Steve and Regina finally get romantic on The Steve Harvey Show
Over the course of five years as coworkers — not counting the decades they've known each other or their shared high school experience — Steve and Regina on "The Steve Harvey Show" slowly move toward a life-changing romance that was always obvious to everyone around them. By the Season Five episode "Love is in the Air," mutual friends Cedric and Lovita have so tired of the pair almost-but-not-quite connecting romantically that they conspire to basically force the two to admit their latent but developing warm and fuzzy feelings.
First, they lure Steve to their apartment with the promise of a blind date with a mystery woman. Then she arrives and it's Regina, told that she is also supposed to meet her blind date there, too. Cedric and Lovita leave them to a romantic dinner. They could be mad or feel awkward, but that's far from the case. Regina likes Steve's cologne, and Steve likes Regina's slinky dress, and he even admits that he hoped his blind date would wind up being someone that reminded him of Regina.
Joe and Dave both fancy the new assistant on NewsRadio
In the Season Five episode "Assistant," New York City station WNYX, the locale where all the action takes place on the '90s ensemble sitcom "NewsRadio," gets a new employee. Reporter and occasional station manager Lisa hires an assistant with the ridiculously suggestive name Foxy Jackson, and it's one that maintenance guy Joe instantly believes is apt.

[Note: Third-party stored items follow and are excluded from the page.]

(* ===== verification/Idempotency.v ===== *)
(** The idempotency cache ([internal/idempotency]): the interface the server
    uses, what it promises, and the in-memory and Redis implementations.
    [encoding/json] on a decision is the class [DecisionCodec]. *)

From S2P Require Import Prelude GoTime Runtime Contracts RedisKv.

Definition key (orgID idemKey : string) : string := "idem:" +:+ orgID +:+ ":" +:+ idemKey.

Record IdempotencyStore (W : Type) := {
  idem_Lookup : string -> string -> io W (result string (option Contracts.Decision));
  idem_Save : string -> string -> Contracts.Decision -> io W (result string unit)
}.
Arguments idem_Lookup {W} _ _ _.
Arguments idem_Save {W} _ _ _ _.

(** [cached] is what the cache holds; a lookup answers it or fails, and changes
    nothing of it; a save that succeeds is found at once, and touches no other
    key. *)
Class IdempotencySpec {W} (S : IdempotencyStore W) (cached : W -> string -> option Contracts.Decision) (keeps : Contracts.Decision -> Prop) := {
  lookup_frame org k w k' : cached (idem_Lookup S org k w).2 k' = cached w k';
  lookup_answer org k w r : (idem_Lookup S org k w).1 = Ok r -> r = cached w (key org k);
  save_answer org k d w : keeps d -> (idem_Save S org k d w).1 = Ok tt -> cached (idem_Save S org k d w).2 (key org k) = Some d;
  save_other org k d w k' : k' <> key org k -> cached (idem_Save S org k d w).2 k' = cached w k'
}.

(** * In memory *)

Abbreviation Mem := (gmap string Contracts.Decision).

Definition NewMem : Mem := ∅.
Definition Mem_Lookup (orgID idemKey : string) (m : Mem) : option Contracts.Decision := m !! key orgID idemKey.
Definition Mem_Save (orgID idemKey : string) (dec : Contracts.Decision) (m : Mem) : Mem := <[key orgID idemKey := dec]> m.

Definition MemIdempotency : IdempotencyStore Mem :=
  {| idem_Lookup org k m := (Ok (Mem_Lookup org k m), m);
     idem_Save org k dec m := (Ok tt, Mem_Save org k dec m) |}.

#[export] Instance MemIdempotency_spec : IdempotencySpec MemIdempotency (fun m k => m !! k) (fun _ => True).
Proof.
  split; cbn.
  - done.
  - by intros org k w r [= <-].
  - intros org k d w _ _. apply lookup_insert_eq.
  - intros org k d w k' Hne. unfold Mem_Save. by rewrite lookup_insert_ne.
Qed.

(** * Redis *)

Class DecisionCodec := {
  marshal_decision : Contracts.Decision -> string;
  unmarshal_decision : string -> option Contracts.Decision
}.

Section redis.
Context `{DecisionCodec}.

Definition NewRedis (ttl : duration) : duration := if ttl <=? 0 then 24 * Hour else ttl.

(** A corrupt entry is a miss. *)
Definition Redis_Lookup (orgID idemKey : string) (s : redis_kv) : result string (option Contracts.Decision) :=
  if negb (kv_up s) then Err "idempotency: get"
  else
    match kv_get s (key orgID idemKey) with
    | None => Ok None
    | Some raw => Ok (unmarshal_decision raw)
    end.

Definition Redis_Save (ttl : duration) (orgID idemKey : string) (dec : Contracts.Decision) (s : redis_kv) : result string unit * redis_kv :=
  if negb (kv_up s) then (Err "idempotency: set", s)
  else (Ok tt, kv_set (key orgID idemKey) (marshal_decision dec) ttl s).

Definition RedisIdempotency (ttl : duration) : IdempotencyStore redis_kv :=
  {| idem_Lookup org k s := (Redis_Lookup org k s, s);
     idem_Save org k dec s := Redis_Save (NewRedis ttl) org k dec s |}.

(** Until it expires, a saved decision that survives the encoding is found. *)
#[export] Instance RedisIdempotency_spec ttl :
  IdempotencySpec (RedisIdempotency ttl) (fun s k => kv_get s k ≫= unmarshal_decision)
    (fun d => unmarshal_decision (marshal_decision d) = Some d).
Proof.
  split; cbn.
  - done.
  - intros org k s r. unfold Redis_Lookup. destruct (kv_up s); cbn; [|done]. intros E.
    destruct (kv_get s (key org k)); cbn; by injection E.
  - intros org k d s Hd. unfold Redis_Save. destruct (kv_up s); cbn; [|done]. intros _.
    by rewrite kv_get_set.
  - intros org k d s k' Hne. unfold Redis_Save. destruct (kv_up s); cbn; [|done].
    by rewrite kv_get_set_ne.
Qed.
End redis.

(** Organisation and key are joined with a colon and not escaped. *)
Example idem_key_collision : key "o:a" "12345678" = key "o" "a:12345678".
Proof. reflexivity. Qed.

As soon as Foxy enters the station's offices during a staff meeting, Joe is smitten, bounding to his feet and identifying himself as Lisa Miller in order to get to meet her. As the days wear on, Joe finds every excuse he can to be near the blatant object of his affection, including attempting to fix a copier near Foxy. She thwarts his advances by telling him copy toner kills her libido, but he remains all giddy and love-struck to the point where he does wild, silly, and workplace inappropriate things, even after it's clear manager Dave and Foxy have got a romance going. Never mind that, Joe implies, removing his shirt to show off his muscular physique in the break room. She doesn't much care, or even notice, leading Joe to desperately plead with Dave to back off so he can pursue her. It's just not going to happen for Joe — sometimes crushes go unrequited.
Mr. Sheffield loves Miss Fine on The Nanny
It takes a long time before Mr. Sheffield and Miss Fine could finally call each other by their first names on "The Nanny." In the season four opening episode, it looks like things are finally official and romantic between wealthy dad Maxwell and Fran, the door-to-door makeup salesperson he hired to look after his three children. Increasingly magnetically attracted to one another, Maxwell and Fran take a romantic plane trip to Paris at the end of Season Three, and on the plane right home to New York, it looks like it could be all over — as in everything could be over, as their plane experiences some major turbulence, frightening both parties and making it the right time to come clean with some emotional confessions.
Fran tells Mr. Sheffield that the past three years she's spent with her boss and his family have been the greatest of her life, while Mr. Sheffield is much more blunt and bombastic with his response. Falling into each other as a result of both feelings and a bumpy flight, the pair kiss passionately, only for Mr. Sheffield to break away and tell Miss Fine that he loves her. The situation gets a bit more complicated when, after safely arriving back home in New York, an embarrassed Mr. Sheffield takes it all back... even he obviously meant what he said.